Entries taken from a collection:
+===+

(** X5: the cap of 1000 does not bound a negative [per_page].  For
    [per_page] [k < 0], page 1 and a non-empty data list of [n]
    records the route answers 200 with the first [n - |k|] records,
    however many they are. *)
Theorem negative_per_page_unbounded (ep : Api.endpoint) (fs : disk)
    (req : Api.request) (js : json) (md : list (string * json))
    (D : list json) :
  Api.load_json_file fs (Api.route_path ep req) = Some js ->
  snapshot_of js md D ->
  D <> [] ->
  Api.get_per_page req < 0 ->
  Api.get_page req = 1 ->
  exists meta pagination,
    Api.route ep fs req =
      {| Api.status := 200;
         Api.body := JObj
           [ ("success", JBool true); ("metadata", meta);
             ("pagination", JObj pagination);
             ("data",
              JList (take (Z.to_nat (Z.of_nat (length D) + Api.get_per_page req))
                       D)) ] |}.
Proof.
  intros Hload Hsnap HD Hk Hp.
  assert (Api.paginate_data D (Api.get_page req) (Api.get_per_page req)
          = Ok (take (Z.to_nat (Z.of_nat (length D) + Api.get_per_page req)) D,
                Z.of_nat (length D),
                (Z.of_nat (length D) + Api.get_per_page req - 1)
                  / Api.get_per_page req)) as Hs.
  { unfold Api.paginate_data. destruct D as [|x D']; [done|].
    destruct (Z.eqb_spec (Api.get_per_page req) 0); [lia|].
    rewrite Hp. replace ((1 - 1) * Api.get_per_page req) with 0 by lia.
    rewrite Z.add_0_l, slice_from_zero by done. done. }
  destruct (serve_snapshot_ok fs (Api.route_path ep req) (route_message ep req)
              _ _ js md D _ _ _ Hload Hsnap Hs) as [meta Hserve].
  eexists meta, _. rewrite route_serve. exact Hserve.
Qed.

(** X6: for a page [p >= 1] and [per_page] [k >= 1], what
    [has_next] reports, [p < total_pages], holds exactly when page
    [p + 1] has a record. *)
Theorem has_next_iff_next_page {A} (D : list A) (p k : Z) :
  1 <= p -> 1 <= k ->
  (p < page_count D k <-> page_records D (p + 1) k <> []).
Proof.
  intros Hp Hk.
  pose proof (ceiling_bounds (Z.of_nat (length D)) k Hk) as Hceil.
  simpl in Hceil. rewrite <- (page_count_ceiling D k Hk) in Hceil.
  rewrite page_records_window by lia.
  replace (p + 1 - 1) with p by lia.
  assert (window D (p * k) k <> [] <-> p * k < Z.of_nat (length D)) as ->.
  { rewrite <- length_zero_iff_nil.
    pose proof (window_length D (p * k) k ltac:(nia) ltac:(lia)). lia. }
  nia.
Qed.

(** ** More on the scrape *)

Section ScrapeFacts.
Implicit Types (m : Monitor.monitor) (w : Monitor.world)
  (st : Monitor.state) (max_pages : option Z).

Lemma over_max_pages_false max_pages page lim :
  Monitor.over_max_pages max_pages page = false ->
  max_pages = Some lim -> 0 < lim -> Z.of_nat page <= lim.
Proof.
  intros Hover -> Hlim. unfold Monitor.over_max_pages in Hover.
  destruct (Z.eqb_spec lim 0); [lia|]. simpl in Hover.
  rewrite Z.gtb_ltb in Hover. by apply Z.ltb_ge in Hover.
Qed.

(** What the page loop returns: the rows of the pages it read, in
    order, and a counter that is the last page read or the one after
    it. *)
Lemma scrape_loop_pages k w max_pages fuel page acc rows P :
  (page <= Monitor.page_limit k)%nat ->
  Monitor.scrape_loop k w max_pages fuel page acc = Ok (rows, P) ->
  exists c,
    rows = acc ++ concat
             (map (fun i => Monitor.extract_table_data k (Monitor.w_page w i))
                (seq page c)) /\
    (P = (page + c)%nat \/ ((1 <= c)%nat /\ S P = (page + c)%nat)) /\
    (page + c <= S (Monitor.page_limit k))%nat /\
    (forall lim, max_pages = Some lim -> 0 < lim -> Z.of_nat page <= lim + 1 ->
                 Z.of_nat (page + c) <= lim + 1).
Proof.
  revert page acc.
  induction fuel as [|fuel IH]; intros page acc Hp Hloop; simpl in Hloop.
  - injection Hloop as <- <-. exists 0%nat. simpl. rewrite app_nil_r.
    repeat split; [left; lia | lia | intros; lia].
  - destruct (Monitor.over_max_pages max_pages page) eqn:Hover.
    + injection Hloop as <- <-. exists 0%nat. simpl. rewrite app_nil_r.
      repeat split; [left; lia | lia | intros; lia].
    + pose proof (fun lim => over_max_pages_false _ _ lim Hover) as Hmax.
      assert (forall rows' P', (rows', P') =
                (acc ++ Monitor.extract_table_data k (Monitor.w_page w page),
                 page) ->
              exists c,
                rows' = acc ++ concat
                  (map (fun i => Monitor.extract_table_data k (Monitor.w_page w i))
                     (seq page c)) /\
                (P' = (page + c)%nat \/ ((1 <= c)%nat /\ S P' = (page + c)%nat)) /\
                (page + c <= S (Monitor.page_limit k))%nat /\
                (forall lim, max_pages = Some lim -> 0 < lim ->
                             Z.of_nat page <= lim + 1 ->
                             Z.of_nat (page + c) <= lim + 1)) as Hstop.
      { intros rows' P' [= -> ->]. exists 1%nat. simpl. rewrite app_nil_r.
        repeat split; [right; lia | lia |].
        intros lim Hm Hlim _. specialize (Hmax lim Hm Hlim). lia. }
      destruct (Monitor.pv_has_next (Monitor.w_page w page)) as [[|]|e];
        cbn [bind negb] in Hloop; [| |done].
      * destruct (Monitor.pv_click_next (Monitor.w_page w page));
          cbn [negb] in Hloop.
        -- destruct (Nat.ltb_spec (Monitor.page_limit k) (S page)) as [Hlim|Hlim].
           ++ injection Hloop as <- <-. exists 1%nat. simpl. rewrite app_nil_r.
              repeat split; [left; lia | lia |].
              intros lim Hm Hl _. specialize (Hmax lim Hm Hl). lia.
           ++ destruct (IH _ _ Hlim Hloop) as (c & -> & HP & Hc & Hbound).
              exists (S c). simpl. rewrite <- app_assoc.
              repeat split; [| lia |].
              ** destruct HP as [-> | [Hc1 HP]]; [left; lia | right; lia].
              ** intros lim Hm Hl _. specialize (Hmax lim Hm Hl).
                 specialize (Hbound lim Hm Hl). lia.
        -- injection Hloop as <- <-. by apply Hstop.
      * injection Hloop as <- <-. by apply Hstop.
Qed.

+===+

AIM OF THE EXERCISE: Consider the entries above and return each line with the string "Hload".

RESULT OF THE EXERCISE:
  intros Hload Hsnap HD Hk Hp.
              _ _ js md D _ _ _ Hload Hsnap Hs) as [meta Hserve].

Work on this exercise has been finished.